## Exercise brief
Copy, from the entries below, each line where the word "Hslot" can be found.

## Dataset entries
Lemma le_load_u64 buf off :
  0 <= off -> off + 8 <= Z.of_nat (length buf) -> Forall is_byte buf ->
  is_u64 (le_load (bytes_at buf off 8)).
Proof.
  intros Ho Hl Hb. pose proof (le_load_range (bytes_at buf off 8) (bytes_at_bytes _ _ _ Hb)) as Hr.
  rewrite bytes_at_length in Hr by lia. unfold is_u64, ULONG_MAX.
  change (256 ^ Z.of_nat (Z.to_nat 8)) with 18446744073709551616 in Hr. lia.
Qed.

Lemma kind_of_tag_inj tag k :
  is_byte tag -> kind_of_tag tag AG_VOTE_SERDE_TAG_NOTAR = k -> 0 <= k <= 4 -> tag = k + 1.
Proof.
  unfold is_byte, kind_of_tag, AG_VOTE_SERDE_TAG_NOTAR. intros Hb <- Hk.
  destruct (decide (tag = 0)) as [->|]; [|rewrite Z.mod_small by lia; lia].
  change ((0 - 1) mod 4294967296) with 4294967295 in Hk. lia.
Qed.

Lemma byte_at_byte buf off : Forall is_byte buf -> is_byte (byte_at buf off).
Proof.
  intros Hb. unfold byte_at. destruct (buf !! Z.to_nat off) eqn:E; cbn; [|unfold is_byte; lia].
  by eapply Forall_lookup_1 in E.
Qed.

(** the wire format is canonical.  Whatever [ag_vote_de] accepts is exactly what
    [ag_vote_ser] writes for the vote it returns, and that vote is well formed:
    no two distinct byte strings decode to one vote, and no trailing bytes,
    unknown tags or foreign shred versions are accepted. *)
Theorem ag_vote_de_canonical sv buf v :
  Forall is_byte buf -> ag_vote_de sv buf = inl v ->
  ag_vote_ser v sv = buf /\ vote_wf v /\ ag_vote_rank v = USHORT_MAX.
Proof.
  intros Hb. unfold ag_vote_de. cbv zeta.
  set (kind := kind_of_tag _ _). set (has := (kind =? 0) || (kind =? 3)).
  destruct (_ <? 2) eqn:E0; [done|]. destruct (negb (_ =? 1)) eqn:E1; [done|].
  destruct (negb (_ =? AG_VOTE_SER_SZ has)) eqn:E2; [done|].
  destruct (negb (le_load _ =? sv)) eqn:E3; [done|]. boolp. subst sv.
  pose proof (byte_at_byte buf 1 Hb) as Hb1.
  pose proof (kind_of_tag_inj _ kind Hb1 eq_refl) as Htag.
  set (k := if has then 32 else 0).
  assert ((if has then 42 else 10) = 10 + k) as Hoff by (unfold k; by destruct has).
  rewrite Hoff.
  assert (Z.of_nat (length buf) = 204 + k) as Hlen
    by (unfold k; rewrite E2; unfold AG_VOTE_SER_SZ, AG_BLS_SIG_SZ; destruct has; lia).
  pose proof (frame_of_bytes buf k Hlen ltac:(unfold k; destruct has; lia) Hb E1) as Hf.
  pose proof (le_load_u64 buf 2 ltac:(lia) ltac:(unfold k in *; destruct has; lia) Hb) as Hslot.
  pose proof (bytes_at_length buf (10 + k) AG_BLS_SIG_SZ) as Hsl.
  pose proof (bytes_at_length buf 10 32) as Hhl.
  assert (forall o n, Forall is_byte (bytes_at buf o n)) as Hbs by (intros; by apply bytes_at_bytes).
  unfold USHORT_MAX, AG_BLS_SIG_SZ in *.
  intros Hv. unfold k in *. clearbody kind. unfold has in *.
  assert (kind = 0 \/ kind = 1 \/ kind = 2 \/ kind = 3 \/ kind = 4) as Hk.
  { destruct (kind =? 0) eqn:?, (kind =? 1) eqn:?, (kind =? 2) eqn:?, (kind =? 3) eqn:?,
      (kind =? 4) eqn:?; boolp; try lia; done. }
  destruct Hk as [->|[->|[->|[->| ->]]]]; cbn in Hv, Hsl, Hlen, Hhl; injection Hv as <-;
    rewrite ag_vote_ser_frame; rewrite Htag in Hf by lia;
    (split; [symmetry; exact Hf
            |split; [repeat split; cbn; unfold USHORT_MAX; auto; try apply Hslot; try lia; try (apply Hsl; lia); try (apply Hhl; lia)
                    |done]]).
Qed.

* * *

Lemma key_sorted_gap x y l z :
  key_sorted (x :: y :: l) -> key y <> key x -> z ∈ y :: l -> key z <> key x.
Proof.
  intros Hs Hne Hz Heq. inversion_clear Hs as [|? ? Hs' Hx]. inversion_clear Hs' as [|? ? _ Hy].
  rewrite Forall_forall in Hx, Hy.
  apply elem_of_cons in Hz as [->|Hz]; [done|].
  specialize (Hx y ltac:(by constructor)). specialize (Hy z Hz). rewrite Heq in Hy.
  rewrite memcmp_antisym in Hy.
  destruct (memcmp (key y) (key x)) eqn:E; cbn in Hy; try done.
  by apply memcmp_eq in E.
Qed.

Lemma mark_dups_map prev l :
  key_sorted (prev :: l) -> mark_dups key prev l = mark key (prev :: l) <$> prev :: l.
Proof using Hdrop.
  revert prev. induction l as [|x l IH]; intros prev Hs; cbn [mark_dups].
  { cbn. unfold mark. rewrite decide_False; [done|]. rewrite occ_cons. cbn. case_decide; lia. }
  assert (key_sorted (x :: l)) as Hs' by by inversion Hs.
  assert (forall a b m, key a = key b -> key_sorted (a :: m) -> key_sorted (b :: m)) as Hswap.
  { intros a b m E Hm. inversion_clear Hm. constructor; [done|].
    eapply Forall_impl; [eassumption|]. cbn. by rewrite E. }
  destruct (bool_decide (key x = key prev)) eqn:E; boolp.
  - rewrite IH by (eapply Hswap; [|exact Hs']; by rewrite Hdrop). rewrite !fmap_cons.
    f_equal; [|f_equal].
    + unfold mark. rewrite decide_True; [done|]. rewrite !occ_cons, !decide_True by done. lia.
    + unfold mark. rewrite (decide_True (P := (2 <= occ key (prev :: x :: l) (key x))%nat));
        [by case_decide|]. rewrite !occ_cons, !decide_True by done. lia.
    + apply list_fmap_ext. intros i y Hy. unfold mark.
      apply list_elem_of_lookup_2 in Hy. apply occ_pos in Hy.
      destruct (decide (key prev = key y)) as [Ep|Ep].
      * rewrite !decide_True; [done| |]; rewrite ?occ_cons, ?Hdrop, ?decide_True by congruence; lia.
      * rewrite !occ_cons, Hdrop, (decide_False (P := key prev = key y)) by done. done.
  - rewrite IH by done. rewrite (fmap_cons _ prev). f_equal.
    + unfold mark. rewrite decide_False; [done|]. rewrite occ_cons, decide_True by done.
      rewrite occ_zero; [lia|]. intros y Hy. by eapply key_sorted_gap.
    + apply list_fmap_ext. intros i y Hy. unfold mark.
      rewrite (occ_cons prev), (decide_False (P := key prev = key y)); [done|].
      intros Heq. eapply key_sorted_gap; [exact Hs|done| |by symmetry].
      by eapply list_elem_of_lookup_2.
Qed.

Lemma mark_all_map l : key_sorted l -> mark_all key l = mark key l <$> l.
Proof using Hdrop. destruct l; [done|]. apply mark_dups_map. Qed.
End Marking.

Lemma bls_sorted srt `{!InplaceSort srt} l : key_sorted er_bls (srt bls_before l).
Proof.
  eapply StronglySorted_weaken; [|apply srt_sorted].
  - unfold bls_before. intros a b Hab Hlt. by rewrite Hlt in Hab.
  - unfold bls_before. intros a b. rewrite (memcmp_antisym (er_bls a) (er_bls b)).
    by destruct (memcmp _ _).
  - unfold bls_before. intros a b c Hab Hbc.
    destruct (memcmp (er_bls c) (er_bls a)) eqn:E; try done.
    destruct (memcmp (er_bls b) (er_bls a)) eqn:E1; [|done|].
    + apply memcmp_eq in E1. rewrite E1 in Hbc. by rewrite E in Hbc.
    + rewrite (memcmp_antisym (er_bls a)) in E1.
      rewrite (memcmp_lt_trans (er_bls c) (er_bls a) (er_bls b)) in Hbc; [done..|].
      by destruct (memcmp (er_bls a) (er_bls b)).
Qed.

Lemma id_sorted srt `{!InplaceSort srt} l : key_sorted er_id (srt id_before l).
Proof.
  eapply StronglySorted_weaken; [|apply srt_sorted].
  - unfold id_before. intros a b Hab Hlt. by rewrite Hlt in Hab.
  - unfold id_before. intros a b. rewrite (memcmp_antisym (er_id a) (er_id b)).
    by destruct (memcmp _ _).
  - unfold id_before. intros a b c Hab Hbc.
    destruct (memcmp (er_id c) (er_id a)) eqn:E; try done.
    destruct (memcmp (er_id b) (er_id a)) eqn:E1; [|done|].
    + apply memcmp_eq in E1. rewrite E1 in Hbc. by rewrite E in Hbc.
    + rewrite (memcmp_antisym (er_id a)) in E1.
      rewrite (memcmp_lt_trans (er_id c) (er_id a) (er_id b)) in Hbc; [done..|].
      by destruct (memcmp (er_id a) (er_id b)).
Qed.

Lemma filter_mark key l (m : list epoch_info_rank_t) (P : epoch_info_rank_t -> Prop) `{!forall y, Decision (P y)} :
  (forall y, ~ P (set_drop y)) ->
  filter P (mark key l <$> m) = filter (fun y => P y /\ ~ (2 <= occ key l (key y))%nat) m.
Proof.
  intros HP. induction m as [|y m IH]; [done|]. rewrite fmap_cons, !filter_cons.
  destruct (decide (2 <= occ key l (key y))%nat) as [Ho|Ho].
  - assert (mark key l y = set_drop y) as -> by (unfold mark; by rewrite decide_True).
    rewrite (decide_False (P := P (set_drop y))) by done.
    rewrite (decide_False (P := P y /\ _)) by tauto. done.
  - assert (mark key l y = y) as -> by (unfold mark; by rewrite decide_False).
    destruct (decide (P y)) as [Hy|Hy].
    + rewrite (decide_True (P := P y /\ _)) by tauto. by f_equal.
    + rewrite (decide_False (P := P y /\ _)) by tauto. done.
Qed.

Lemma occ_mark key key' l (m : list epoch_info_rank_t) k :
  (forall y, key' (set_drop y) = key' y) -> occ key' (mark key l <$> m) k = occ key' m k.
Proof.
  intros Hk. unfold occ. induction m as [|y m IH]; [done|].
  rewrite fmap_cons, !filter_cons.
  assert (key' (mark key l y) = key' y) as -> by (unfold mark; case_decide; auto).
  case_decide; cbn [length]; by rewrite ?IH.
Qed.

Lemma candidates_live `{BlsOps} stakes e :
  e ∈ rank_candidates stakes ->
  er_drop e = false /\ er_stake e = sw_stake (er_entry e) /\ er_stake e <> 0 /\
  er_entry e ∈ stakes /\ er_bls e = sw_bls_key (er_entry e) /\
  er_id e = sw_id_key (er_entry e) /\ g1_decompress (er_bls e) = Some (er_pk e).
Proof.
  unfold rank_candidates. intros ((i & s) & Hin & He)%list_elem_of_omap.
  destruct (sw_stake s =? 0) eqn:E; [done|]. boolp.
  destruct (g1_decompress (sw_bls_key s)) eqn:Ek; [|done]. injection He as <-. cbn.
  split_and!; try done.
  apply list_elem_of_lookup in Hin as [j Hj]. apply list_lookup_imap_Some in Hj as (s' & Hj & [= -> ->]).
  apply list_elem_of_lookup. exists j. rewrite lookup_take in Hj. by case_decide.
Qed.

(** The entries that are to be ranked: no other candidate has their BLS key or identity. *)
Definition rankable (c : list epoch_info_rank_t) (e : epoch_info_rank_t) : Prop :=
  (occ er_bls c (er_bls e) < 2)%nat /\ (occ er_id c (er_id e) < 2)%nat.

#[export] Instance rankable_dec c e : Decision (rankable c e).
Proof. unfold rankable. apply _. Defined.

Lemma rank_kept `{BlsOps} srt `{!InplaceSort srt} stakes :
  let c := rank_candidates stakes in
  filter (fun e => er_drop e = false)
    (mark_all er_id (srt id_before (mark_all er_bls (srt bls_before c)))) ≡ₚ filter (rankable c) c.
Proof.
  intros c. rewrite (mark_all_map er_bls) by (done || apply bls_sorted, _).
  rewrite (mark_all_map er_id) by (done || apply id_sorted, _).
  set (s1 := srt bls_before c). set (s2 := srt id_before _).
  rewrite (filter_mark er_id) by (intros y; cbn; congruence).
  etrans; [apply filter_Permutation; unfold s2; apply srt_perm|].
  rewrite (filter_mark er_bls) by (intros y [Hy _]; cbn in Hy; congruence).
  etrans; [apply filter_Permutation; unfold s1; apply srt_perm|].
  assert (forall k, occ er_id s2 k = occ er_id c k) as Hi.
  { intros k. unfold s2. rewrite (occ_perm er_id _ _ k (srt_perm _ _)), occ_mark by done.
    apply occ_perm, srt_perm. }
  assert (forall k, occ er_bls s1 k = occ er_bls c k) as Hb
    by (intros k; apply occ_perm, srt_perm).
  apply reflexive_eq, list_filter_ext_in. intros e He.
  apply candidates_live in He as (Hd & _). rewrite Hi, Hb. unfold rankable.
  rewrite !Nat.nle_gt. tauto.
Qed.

## Task result
  pose proof (le_load_u64 buf 2 ltac:(lia) ltac:(unfold k in *; destruct has; lia) Hb) as Hslot.
            |split; [repeat split; cbn; unfold USHORT_MAX; auto; try apply Hslot; try lia; try (apply Hsl; lia); try (apply Hhl; lia)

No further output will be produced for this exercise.